#### The data ####

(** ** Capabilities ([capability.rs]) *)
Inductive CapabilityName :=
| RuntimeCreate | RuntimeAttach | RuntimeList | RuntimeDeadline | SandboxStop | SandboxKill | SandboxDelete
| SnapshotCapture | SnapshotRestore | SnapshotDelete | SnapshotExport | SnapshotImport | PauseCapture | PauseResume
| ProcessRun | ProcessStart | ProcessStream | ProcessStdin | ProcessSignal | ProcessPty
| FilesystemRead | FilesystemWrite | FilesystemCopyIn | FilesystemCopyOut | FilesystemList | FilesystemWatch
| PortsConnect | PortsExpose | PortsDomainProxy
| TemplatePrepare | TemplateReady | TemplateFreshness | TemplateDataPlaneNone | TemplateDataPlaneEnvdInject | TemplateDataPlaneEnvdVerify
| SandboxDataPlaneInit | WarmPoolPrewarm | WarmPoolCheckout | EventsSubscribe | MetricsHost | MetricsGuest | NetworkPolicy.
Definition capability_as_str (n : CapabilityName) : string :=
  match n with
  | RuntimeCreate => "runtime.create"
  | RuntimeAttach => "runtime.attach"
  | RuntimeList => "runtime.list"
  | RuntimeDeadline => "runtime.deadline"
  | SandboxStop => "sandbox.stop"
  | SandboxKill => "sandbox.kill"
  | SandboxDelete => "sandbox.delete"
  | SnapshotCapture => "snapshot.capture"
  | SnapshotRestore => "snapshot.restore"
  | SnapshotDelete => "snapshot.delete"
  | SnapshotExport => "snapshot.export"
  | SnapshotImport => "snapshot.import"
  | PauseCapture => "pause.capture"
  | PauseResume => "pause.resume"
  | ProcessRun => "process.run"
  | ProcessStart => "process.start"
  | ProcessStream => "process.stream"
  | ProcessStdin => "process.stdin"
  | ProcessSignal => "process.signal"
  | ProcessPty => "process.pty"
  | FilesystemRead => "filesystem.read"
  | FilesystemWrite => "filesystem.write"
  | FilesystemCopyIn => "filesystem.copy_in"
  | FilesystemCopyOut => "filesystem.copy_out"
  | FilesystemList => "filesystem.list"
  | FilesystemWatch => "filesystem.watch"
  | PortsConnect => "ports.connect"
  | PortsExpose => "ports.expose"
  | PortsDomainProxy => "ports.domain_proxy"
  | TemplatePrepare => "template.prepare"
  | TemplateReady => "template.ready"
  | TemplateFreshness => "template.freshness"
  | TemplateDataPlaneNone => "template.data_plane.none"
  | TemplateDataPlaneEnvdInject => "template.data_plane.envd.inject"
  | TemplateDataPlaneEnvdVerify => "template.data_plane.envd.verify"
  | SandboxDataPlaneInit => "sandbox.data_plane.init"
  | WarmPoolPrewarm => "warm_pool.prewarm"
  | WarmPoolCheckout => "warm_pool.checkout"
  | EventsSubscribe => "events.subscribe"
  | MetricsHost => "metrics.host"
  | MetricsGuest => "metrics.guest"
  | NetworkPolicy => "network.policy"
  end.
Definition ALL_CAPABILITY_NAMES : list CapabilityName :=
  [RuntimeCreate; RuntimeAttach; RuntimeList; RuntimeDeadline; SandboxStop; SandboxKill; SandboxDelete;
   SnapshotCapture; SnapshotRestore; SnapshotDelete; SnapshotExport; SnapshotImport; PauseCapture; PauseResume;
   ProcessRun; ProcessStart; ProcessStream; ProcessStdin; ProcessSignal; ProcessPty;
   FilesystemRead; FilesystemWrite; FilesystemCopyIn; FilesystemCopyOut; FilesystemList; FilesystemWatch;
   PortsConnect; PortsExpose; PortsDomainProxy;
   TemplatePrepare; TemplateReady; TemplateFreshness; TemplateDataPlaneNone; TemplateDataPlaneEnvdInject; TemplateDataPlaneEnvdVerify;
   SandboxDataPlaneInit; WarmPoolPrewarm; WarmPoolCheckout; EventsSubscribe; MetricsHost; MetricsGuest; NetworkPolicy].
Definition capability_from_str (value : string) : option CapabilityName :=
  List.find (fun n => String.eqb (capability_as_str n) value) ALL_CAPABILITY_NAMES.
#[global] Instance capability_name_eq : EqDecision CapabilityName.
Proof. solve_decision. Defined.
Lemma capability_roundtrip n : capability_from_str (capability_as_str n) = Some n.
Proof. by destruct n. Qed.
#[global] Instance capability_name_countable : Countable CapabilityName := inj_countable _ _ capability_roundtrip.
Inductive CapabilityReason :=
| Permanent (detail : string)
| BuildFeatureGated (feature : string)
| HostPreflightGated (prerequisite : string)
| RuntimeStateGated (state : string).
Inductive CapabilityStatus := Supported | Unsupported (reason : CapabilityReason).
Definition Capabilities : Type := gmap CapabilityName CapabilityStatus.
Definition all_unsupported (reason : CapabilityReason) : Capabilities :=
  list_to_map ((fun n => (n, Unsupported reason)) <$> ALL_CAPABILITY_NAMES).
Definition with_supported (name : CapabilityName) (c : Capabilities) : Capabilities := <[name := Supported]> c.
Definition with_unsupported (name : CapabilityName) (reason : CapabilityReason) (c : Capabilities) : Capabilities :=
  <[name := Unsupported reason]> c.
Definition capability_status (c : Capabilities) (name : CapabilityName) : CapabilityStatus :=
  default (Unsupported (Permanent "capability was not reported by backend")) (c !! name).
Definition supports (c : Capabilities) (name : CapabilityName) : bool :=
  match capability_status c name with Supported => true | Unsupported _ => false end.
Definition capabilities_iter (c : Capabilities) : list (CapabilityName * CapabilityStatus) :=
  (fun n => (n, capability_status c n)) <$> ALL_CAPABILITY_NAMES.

####

What needs to be done: The output should be exactly the lines above from the line containing "ProcessRun; ProcessStart; ProcessStream;" to the line containing "Lemma capability_roundtrip n", inclusive, with no other lines.

Exercise output:
   ProcessRun; ProcessStart; ProcessStream; ProcessStdin; ProcessSignal; ProcessPty;
   FilesystemRead; FilesystemWrite; FilesystemCopyIn; FilesystemCopyOut; FilesystemList; FilesystemWatch;
   PortsConnect; PortsExpose; PortsDomainProxy;
   TemplatePrepare; TemplateReady; TemplateFreshness; TemplateDataPlaneNone; TemplateDataPlaneEnvdInject; TemplateDataPlaneEnvdVerify;
   SandboxDataPlaneInit; WarmPoolPrewarm; WarmPoolCheckout; EventsSubscribe; MetricsHost; MetricsGuest; NetworkPolicy].
Definition capability_from_str (value : string) : option CapabilityName :=
  List.find (fun n => String.eqb (capability_as_str n) value) ALL_CAPABILITY_NAMES.
#[global] Instance capability_name_eq : EqDecision CapabilityName.
Proof. solve_decision. Defined.
Lemma capability_roundtrip n : capability_from_str (capability_as_str n) = Some n.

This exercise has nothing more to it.